(Source records)
•••••

(* ===== verification/Options.v ===== *)
(** * Configuration (src/options.go, src/absnfs.go New)

    The export options, their split into the tuning and the policy snapshot a
    request reads, and the defaults [New] fills in.  Durations are numbers of
    nanoseconds. *)

From S2P Require Import Prelude Errors Xdr Attributes.
Open Scope Z_scope.

(** ** Data *)

Record TimeoutConfig := mkTimeouts {
  ReadTimeout : Z; WriteTimeout : Z; LookupTimeout : Z; ReaddirTimeout : Z;
  CreateTimeout : Z; RemoveTimeout : Z; RenameTimeout : Z; HandleTimeout : Z;
  DefaultTimeout : Z
}.

Record LogConfig := mkLogConfig {
  Level : string; Format : string; Output : string;
  LogClientIPs : bool; LogOperations : bool; LogFileAccess : bool;
  log_MaxSize : Z; MaxBackups : Z; MaxAge : Z; Compress : bool
}.

#[export] Instance LogConfig_eq_dec : EqDecision LogConfig.
Proof. solve_decision. Defined.

Record RateLimiterConfig := mkRateLimiterConfig {
  GlobalRequestsPerSecond : Z;
  PerIPRequestsPerSecond : Z; PerIPBurstSize : Z;
  PerConnectionRequestsPerSecond : Z; PerConnectionBurstSize : Z;
  ReadLargeOpsPerSecond : Z; WriteLargeOpsPerSecond : Z; ReaddirOpsPerSecond : Z;
  MountOpsPerMinute : Z;
  FileHandlesPerIP : Z; FileHandlesGlobal : Z;
  CleanupInterval : Z
}.

(** The configuration fields of [TLSConfig]; the built [tls.Config] and the
    current certificate are not part of a configuration. *)
Record TLSConfig := mkTLSConfig {
  tls_Enabled : bool; CertFile : string; KeyFile : string; CAFile : string;
  ClientAuth : Z; MinVersion : Z; MaxVersion : Z; CipherSuites : list Z;
  PreferServerCipherSuites : bool; InsecureSkipVerify : bool
}.

Record TuningOptions := mkTuning {
  TransferSize : Z;
  AttrCacheTimeout : Z; AttrCacheSize : Z;
  CacheNegativeLookups : bool; NegativeCacheTimeout : Z;
  EnableDirCache : bool; DirCacheTimeout : Z; DirCacheMaxEntries : Z; DirCacheMaxDirSize : Z;
  MaxWorkers : Z; MaxConnections : Z; IdleTimeout : Z;
  TCPKeepAlive : bool; TCPNoDelay : bool; SendBufferSize : Z; ReceiveBufferSize : Z;
  Async : bool;
  t_Log : option LogConfig;
  Timeouts : option TimeoutConfig
}.

Record PolicyOptions := mkPolicy {
  ReadOnly : bool;
  Secure : bool;
  AllowedIPs : list string;
  Squash : string;
  MaxFileSize : Z;
  EnableRateLimiting : bool;
  RateLimitConfig : option RateLimiterConfig;
  p_TLS : option TLSConfig
}.

Record ExportOptions := mkExport {
  o_ReadOnly : bool; o_Secure : bool; o_AllowedIPs : list string; o_Squash : string;
  o_Async : bool; o_MaxFileSize : Z;
  o_TransferSize : Z;
  o_AttrCacheTimeout : Z; o_AttrCacheSize : Z;
  o_CacheNegativeLookups : bool; o_NegativeCacheTimeout : Z;
  o_EnableDirCache : bool; o_DirCacheTimeout : Z; o_DirCacheMaxEntries : Z; o_DirCacheMaxDirSize : Z;
  o_MaxWorkers : Z; o_MaxConnections : Z; o_IdleTimeout : Z;
  o_TCPKeepAlive : bool; o_TCPNoDelay : bool; hasExplicitTCPSettings : bool;
  o_SendBufferSize : Z; o_ReceiveBufferSize : Z;
  o_EnableRateLimiting : bool; o_RateLimitConfig : option RateLimiterConfig;
  o_TLS : option TLSConfig; o_Log : option LogConfig; o_Timeouts : option TimeoutConfig
}.

(** ** Conversions *)

(** [TLSConfig.Clone] *)
Definition TLS_Clone (tc : TLSConfig) : TLSConfig :=
  mkTLSConfig (tls_Enabled tc) (CertFile tc) (KeyFile tc) (CAFile tc) (ClientAuth tc)
    (MinVersion tc) (MaxVersion tc)
    (if 0 <? zlen (CipherSuites tc) then CipherSuites tc else [])
    (PreferServerCipherSuites tc) (InsecureSkipVerify tc).

Definition tuningFromExportOptions (opts : ExportOptions) : TuningOptions :=
  mkTuning (o_TransferSize opts) (o_AttrCacheTimeout opts) (o_AttrCacheSize opts)
    (o_CacheNegativeLookups opts) (o_NegativeCacheTimeout opts)
    (o_EnableDirCache opts) (o_DirCacheTimeout opts) (o_DirCacheMaxEntries opts)
    (o_DirCacheMaxDirSize opts)
    (o_MaxWorkers opts) (o_MaxConnections opts) (o_IdleTimeout opts)
    (o_TCPKeepAlive opts) (o_TCPNoDelay opts) (o_SendBufferSize opts) (o_ReceiveBufferSize opts)
    (o_Async opts) (o_Log opts) (o_Timeouts opts).

Definition policyFromExportOptions (opts : ExportOptions) : PolicyOptions :=
  mkPolicy (o_ReadOnly opts) (o_Secure opts)
    (if 0 <? zlen (o_AllowedIPs opts) then o_AllowedIPs opts else [])
    (o_Squash opts) (o_MaxFileSize opts) (o_EnableRateLimiting opts)
    (o_RateLimitConfig opts) (TLS_Clone <$> o_TLS opts).

Definition exportOptionsFromSnapshots (t : TuningOptions) (p : PolicyOptions) : ExportOptions :=
  mkExport (ReadOnly p) (Secure p)
    (if 0 <? zlen (AllowedIPs p) then AllowedIPs p else []) (Squash p)
    (Async t) (MaxFileSize p)
    (TransferSize t) (AttrCacheTimeout t) (AttrCacheSize t)
    (CacheNegativeLookups t) (NegativeCacheTimeout t)
    (EnableDirCache t) (DirCacheTimeout t) (DirCacheMaxEntries t) (DirCacheMaxDirSize t)
    (MaxWorkers t) (MaxConnections t) (IdleTimeout t)
    (TCPKeepAlive t) (TCPNoDelay t) false
    (SendBufferSize t) (ReceiveBufferSize t)
    (EnableRateLimiting p) (RateLimitConfig p)
    (TLS_Clone <$> p_TLS p) (t_Log t) (Timeouts t).

(** ** Defaults *)

Definition DefaultRateLimiterConfig : RateLimiterConfig :=
  mkRateLimiterConfig 10000 1000 500 500 100 100 50 50 10 10000 1000000 (300 * second).

(** [if x <= 0 { x = d }] *)
Definition pos_or (x d : Z) : Z := if x <=? 0 then d else x.

Definition defaultTimeouts : TimeoutConfig :=
  mkTimeouts (30 * second) (60 * second) (10 * second) (30 * second) (15 * second)
    (15 * second) (20 * second) (5 * second) (30 * second).

Definition fillTimeouts (t : option TimeoutConfig) : TimeoutConfig :=
  match t with
  | None => defaultTimeouts
  | Some t =>
      mkTimeouts (pos_or (ReadTimeout t) (30 * second)) (pos_or (WriteTimeout t) (60 * second))
        (pos_or (LookupTimeout t) (10 * second)) (pos_or (ReaddirTimeout t) (30 * second))
        (pos_or (CreateTimeout t) (15 * second)) (pos_or (RemoveTimeout t) (15 * second))
        (pos_or (RenameTimeout t) (20 * second)) (pos_or (HandleTimeout t) (5 * second))
        (pos_or (DefaultTimeout t) (30 * second))
  end.

Definition to_lower (c : Ascii.ascii) : Ascii.ascii :=
  let n := Ascii.nat_of_ascii c in
  if (65 <=? n)%nat && (n <=? 90)%nat then Ascii.ascii_of_nat (n + 32) else c.

Fixpoint strings_ToLower (s : string) : string :=
  match s with
  | EmptyString => EmptyString
  | String c s => String (to_lower c) (strings_ToLower s)
  end.

(** The option handling at the start of [New]: the squash mode is checked and
    unset values are replaced; [numCPU] is [runtime.NumCPU()]. *)
Definition New_options (numCPU : Z) (o : ExportOptions) : result ExportOptions :=
  let squash := strings_ToLower (o_Squash o) in
  if negb (bool_decide (squash = EmptyString)) && negb (String.eqb squash "root") &&
     negb (String.eqb squash "all") && negb (String.eqb squash "none")
  then Err (ErrorString "invalid squash mode")
  else
    let tcp d := if hasExplicitTCPSettings o then d else true in
    Ok (mkExport (o_ReadOnly o) (o_Secure o) (o_AllowedIPs o) (o_Squash o)
      (o_Async o) (o_MaxFileSize o)
      (pos_or (o_TransferSize o) 65536)
      (pos_or (o_AttrCacheTimeout o) (5 * second)) (pos_or (o_AttrCacheSize o) 10000)
      (o_CacheNegativeLookups o) (pos_or (o_NegativeCacheTimeout o) (5 * second))
      (o_EnableDirCache o) (pos_or (o_DirCacheTimeout o) (10 * second))
      (pos_or (o_DirCacheMaxEntries o) 1000) (pos_or (o_DirCacheMaxDirSize o) 10000)
      (pos_or (o_MaxWorkers o) (numCPU * 4)) (pos_or (o_MaxConnections o) 100)
      (pos_or (o_IdleTimeout o) (300 * second))
      (tcp (o_TCPKeepAlive o)) (tcp (o_TCPNoDelay o)) (hasExplicitTCPSettings o)
      (pos_or (o_SendBufferSize o) 262144) (pos_or (o_ReceiveBufferSize o) 262144)
      (o_EnableRateLimiting o)
      (Some (default DefaultRateLimiterConfig (o_RateLimitConfig o)))
      (o_TLS o) (o_Log o) (Some (fillTimeouts (o_Timeouts o)))).

(** What a request relies on: timeouts are present and transfers are not
    negative. *)
Definition tuning_ok (t : TuningOptions) : Prop :=
  0 <= TransferSize t /\ is_Some (Timeouts t).

(** ** Lemmas *)

Lemma nonempty_or_nil {A} (l : list A) : (if 0 <? zlen l then l else []) = l.
Proof. by destruct l. Qed.

Lemma TLS_Clone_id tc : TLS_Clone tc = tc.
Proof. destruct tc. unfold TLS_Clone; simpl. by rewrite nonempty_or_nil. Qed.

Lemma pos_or_pos x d : 0 < d -> 0 < pos_or x d.
Proof. unfold pos_or. destruct (Z.leb_spec x 0); lia. Qed.

Lemma fmap_TLS_Clone (t : option TLSConfig) : TLS_Clone <$> t = t.
Proof. destruct t as [t|]; [|done]. simpl. by rewrite TLS_Clone_id. Qed.

Lemma New_options_tuning_ok numCPU o o' :
  New_options numCPU o = Ok o' -> tuning_ok (tuningFromExportOptions o').
Proof.
  unfold New_options. destruct (_ && _); [done|]. intros [= <-].
  assert (0 < pos_or (o_TransferSize o) 65536) as Ht by (apply pos_or_pos; lia).
  split; simpl; [lia|by eexists].
Qed.

(** ** Properties *)

(** Splitting export options into the tuning and the policy snapshot and
    reading them back, as [GetExportOptions] does, returns the same options;
    only the internal flag that records explicit TCP settings is lost. *)
Theorem options_snapshot_roundtrip o :
  exportOptionsFromSnapshots (tuningFromExportOptions o) (policyFromExportOptions o) =
    mkExport (o_ReadOnly o) (o_Secure o) (o_AllowedIPs o) (o_Squash o) (o_Async o) (o_MaxFileSize o)
      (o_TransferSize o) (o_AttrCacheTimeout o) (o_AttrCacheSize o) (o_CacheNegativeLookups o)
      (o_NegativeCacheTimeout o) (o_EnableDirCache o) (o_DirCacheTimeout o) (o_DirCacheMaxEntries o)
      (o_DirCacheMaxDirSize o) (o_MaxWorkers o) (o_MaxConnections o) (o_IdleTimeout o)
      (o_TCPKeepAlive o) (o_TCPNoDelay o) false (o_SendBufferSize o) (o_ReceiveBufferSize o)
      (o_EnableRateLimiting o) (o_RateLimitConfig o) (o_TLS o) (o_Log o) (o_Timeouts o).
Proof.
  unfold exportOptionsFromSnapshots, policyFromExportOptions, tuningFromExportOptions; simpl.
  by rewrite !nonempty_or_nil, !fmap_TLS_Clone.
Qed.

(** The options [New] accepts have a squash mode it knows, positive
    sizes and limits, all timeouts set and positive, and a rate limiter
    configuration; so the tuning snapshot satisfies what requests rely on. *)
Theorem new_options_sane numCPU o o' :
  0 < numCPU -> New_options numCPU o = Ok o' ->
  strings_ToLower (o_Squash o') ∈ [EmptyString; "root"; "all"; "none"]%string /\
  tuning_ok (tuningFromExportOptions o') /\
  0 < o_TransferSize o' /\ 0 < o_AttrCacheTimeout o' /\ 0 < o_AttrCacheSize o' /\
  0 < o_DirCacheMaxEntries o' /\ 0 < o_MaxWorkers o' /\ 0 < o_MaxConnections o' /\
  is_Some (o_RateLimitConfig o') /\
  exists t, o_Timeouts o' = Some t /\
    Forall (fun d => 0 < d) [ReadTimeout t; WriteTimeout t; LookupTimeout t; ReaddirTimeout t;
      CreateTimeout t; RemoveTimeout t; RenameTimeout t; HandleTimeout t; DefaultTimeout t].
Proof.
  intros Hn Ho. pose proof (New_options_tuning_ok _ _ _ Ho) as Htun. revert Ho Htun.
  unfold New_options. destruct (_ && _) eqn:Hs; [done|]. intros [= <-] Htun. simpl.
  assert (0 < pos_or (o_TransferSize o) 65536) as Ht by (apply pos_or_pos; lia).
  split.
  { rewrite !elem_of_cons, elem_of_nil. rewrite !andb_false_iff, !negb_false_iff in Hs.
    rewrite bool_decide_eq_true, !String.eqb_eq in Hs. tauto. }
  split; [done|]. split; [done|].
  repeat (split; [apply pos_or_pos; unfold second; lia|]). split; [by eexists|].
  eexists. split; [done|]. unfold fillTimeouts, second.
  destruct (o_Timeouts o); simpl; rewrite !Forall_cons, Forall_nil;
    repeat split; try apply pos_or_pos; lia.
Qed.

Definition empty_options : ExportOptions :=
  mkExport false false [] EmptyString false 0 0 0 0 false 0 false 0 0 0 0 0 0 false false false 0 0
    false None None None None.

Lemma new_options_sane_witness :
  exists o', New_options 8 empty_options = Ok o' /\ o_TransferSize o' = 65536 /\
    tuning_ok (tuningFromExportOptions o').
Proof.
  eexists. split; [reflexivity|]. split; [reflexivity|].
  exact (proj1 (proj2 (new_options_sane 8 empty_options _ ltac:(lia) eq_refl))).
Defined.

•••••

ACTION ITEM:
What lines of the preceding data include the string "mkExport"? Pull them out.

REPLY:
Record ExportOptions := mkExport {
  mkExport (ReadOnly p) (Secure p)
    Ok (mkExport (o_ReadOnly o) (o_Secure o) (o_AllowedIPs o) (o_Squash o)
    mkExport (o_ReadOnly o) (o_Secure o) (o_AllowedIPs o) (o_Squash o) (o_Async o) (o_MaxFileSize o)
  mkExport false false [] EmptyString false 0 0 0 0 false 0 false 0 0 0 0 0 0 false false false 0 0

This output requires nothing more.